Top of MATERIAL PROVIDED
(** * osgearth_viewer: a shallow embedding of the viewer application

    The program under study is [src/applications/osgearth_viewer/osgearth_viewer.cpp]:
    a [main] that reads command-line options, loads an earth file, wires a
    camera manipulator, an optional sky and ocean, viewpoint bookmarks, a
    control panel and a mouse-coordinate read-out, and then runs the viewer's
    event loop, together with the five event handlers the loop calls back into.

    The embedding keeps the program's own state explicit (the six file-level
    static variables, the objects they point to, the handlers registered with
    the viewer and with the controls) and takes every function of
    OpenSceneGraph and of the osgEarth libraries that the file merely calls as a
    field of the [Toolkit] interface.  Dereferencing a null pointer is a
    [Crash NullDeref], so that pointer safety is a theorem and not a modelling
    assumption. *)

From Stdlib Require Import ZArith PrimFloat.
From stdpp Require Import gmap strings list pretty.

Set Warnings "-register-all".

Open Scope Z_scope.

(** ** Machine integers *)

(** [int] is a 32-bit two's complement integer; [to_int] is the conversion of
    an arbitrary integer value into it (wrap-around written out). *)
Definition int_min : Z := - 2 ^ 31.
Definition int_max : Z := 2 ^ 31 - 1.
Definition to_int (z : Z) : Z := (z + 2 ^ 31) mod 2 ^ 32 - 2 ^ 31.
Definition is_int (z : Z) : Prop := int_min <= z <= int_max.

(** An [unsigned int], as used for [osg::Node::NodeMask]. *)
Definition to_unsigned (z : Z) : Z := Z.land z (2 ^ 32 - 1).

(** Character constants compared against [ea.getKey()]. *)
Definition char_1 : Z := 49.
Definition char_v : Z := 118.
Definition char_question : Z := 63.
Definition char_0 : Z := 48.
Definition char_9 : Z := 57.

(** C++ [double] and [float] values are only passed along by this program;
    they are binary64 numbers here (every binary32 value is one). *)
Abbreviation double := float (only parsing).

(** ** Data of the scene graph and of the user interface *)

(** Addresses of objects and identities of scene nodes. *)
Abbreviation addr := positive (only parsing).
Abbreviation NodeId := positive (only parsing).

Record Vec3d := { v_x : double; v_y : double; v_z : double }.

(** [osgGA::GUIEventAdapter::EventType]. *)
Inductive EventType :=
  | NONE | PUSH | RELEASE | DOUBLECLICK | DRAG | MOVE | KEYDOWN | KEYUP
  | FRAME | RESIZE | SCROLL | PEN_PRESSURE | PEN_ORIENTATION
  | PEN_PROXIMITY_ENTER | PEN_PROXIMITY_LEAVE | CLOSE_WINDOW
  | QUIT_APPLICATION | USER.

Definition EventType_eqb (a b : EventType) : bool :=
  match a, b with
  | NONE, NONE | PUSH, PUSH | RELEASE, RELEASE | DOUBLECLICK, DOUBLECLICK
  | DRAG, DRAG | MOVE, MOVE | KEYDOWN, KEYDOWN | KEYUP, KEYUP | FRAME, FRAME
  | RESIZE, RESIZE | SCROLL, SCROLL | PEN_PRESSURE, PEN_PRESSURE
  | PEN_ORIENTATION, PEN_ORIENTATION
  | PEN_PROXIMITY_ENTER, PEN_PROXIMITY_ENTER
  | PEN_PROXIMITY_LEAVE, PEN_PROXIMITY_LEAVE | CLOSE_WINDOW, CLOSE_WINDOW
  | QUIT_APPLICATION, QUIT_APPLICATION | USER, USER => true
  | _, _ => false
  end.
Bottom of MATERIAL PROVIDED
■ WORK REQUEST
The number of lines in the listing above that contain "EventType" is all that should be stated.

■ EXERCISE RESPONSE
3